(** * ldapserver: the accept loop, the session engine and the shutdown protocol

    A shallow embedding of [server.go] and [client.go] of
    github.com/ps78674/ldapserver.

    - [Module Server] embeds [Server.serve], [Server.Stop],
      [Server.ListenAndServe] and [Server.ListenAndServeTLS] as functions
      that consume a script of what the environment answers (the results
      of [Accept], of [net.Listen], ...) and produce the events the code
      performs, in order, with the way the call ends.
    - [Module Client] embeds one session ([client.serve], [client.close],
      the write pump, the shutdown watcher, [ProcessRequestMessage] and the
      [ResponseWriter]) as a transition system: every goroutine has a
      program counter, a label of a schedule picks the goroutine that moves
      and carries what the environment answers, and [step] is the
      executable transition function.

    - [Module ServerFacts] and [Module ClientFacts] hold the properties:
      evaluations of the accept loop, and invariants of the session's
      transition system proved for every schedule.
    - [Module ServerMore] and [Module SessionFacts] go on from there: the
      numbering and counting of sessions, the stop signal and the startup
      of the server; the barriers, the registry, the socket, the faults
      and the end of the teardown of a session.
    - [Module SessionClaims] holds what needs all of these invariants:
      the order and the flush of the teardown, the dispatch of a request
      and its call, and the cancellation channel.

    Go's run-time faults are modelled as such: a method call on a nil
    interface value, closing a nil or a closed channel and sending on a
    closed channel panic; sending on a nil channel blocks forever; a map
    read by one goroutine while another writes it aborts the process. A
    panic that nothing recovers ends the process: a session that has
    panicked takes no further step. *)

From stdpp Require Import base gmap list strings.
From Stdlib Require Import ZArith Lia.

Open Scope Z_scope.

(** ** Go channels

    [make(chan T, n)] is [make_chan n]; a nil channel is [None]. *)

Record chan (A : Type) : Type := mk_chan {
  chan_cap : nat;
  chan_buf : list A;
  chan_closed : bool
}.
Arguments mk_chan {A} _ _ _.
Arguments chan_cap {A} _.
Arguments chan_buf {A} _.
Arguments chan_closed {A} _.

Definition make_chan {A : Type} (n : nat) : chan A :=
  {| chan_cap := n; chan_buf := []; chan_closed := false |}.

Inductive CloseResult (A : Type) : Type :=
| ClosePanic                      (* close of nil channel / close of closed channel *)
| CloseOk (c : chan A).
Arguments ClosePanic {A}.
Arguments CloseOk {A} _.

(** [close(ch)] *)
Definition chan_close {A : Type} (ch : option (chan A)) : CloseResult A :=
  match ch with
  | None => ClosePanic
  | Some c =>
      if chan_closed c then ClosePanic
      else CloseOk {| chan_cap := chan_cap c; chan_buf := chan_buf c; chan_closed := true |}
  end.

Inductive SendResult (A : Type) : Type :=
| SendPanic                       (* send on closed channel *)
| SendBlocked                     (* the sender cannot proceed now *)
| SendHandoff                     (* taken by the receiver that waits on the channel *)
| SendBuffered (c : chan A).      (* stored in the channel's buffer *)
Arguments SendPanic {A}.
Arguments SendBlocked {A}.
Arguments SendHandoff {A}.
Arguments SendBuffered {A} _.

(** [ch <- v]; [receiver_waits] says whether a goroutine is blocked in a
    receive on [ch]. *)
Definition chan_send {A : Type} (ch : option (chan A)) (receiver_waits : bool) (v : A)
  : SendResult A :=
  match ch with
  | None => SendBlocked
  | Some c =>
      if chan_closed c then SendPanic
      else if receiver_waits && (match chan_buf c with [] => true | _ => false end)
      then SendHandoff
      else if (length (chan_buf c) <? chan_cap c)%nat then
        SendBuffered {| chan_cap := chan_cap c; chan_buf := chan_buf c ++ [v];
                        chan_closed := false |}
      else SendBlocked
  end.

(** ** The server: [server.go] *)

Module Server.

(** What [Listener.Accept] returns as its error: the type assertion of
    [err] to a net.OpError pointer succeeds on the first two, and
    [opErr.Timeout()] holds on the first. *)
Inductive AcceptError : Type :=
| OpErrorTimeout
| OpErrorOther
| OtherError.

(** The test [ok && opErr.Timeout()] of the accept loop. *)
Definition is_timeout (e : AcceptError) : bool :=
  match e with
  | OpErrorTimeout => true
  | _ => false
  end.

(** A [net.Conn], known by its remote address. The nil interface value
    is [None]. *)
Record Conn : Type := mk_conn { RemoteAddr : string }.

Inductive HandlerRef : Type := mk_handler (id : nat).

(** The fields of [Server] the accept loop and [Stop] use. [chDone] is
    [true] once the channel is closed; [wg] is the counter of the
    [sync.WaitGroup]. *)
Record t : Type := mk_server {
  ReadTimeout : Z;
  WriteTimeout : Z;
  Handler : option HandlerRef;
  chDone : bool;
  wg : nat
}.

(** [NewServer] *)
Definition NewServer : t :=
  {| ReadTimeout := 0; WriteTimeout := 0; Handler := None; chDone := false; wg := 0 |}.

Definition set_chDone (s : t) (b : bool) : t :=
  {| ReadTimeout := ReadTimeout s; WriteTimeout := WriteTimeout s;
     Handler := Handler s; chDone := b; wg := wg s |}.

____________________

Required action:
Check each line of the data above, and please copy the ones in which the string "counter" occurs.

Task solution:
      program counter, a label of a schedule picks the goroutine that moves
    [true] once the channel is closed; [wg] is the counter of the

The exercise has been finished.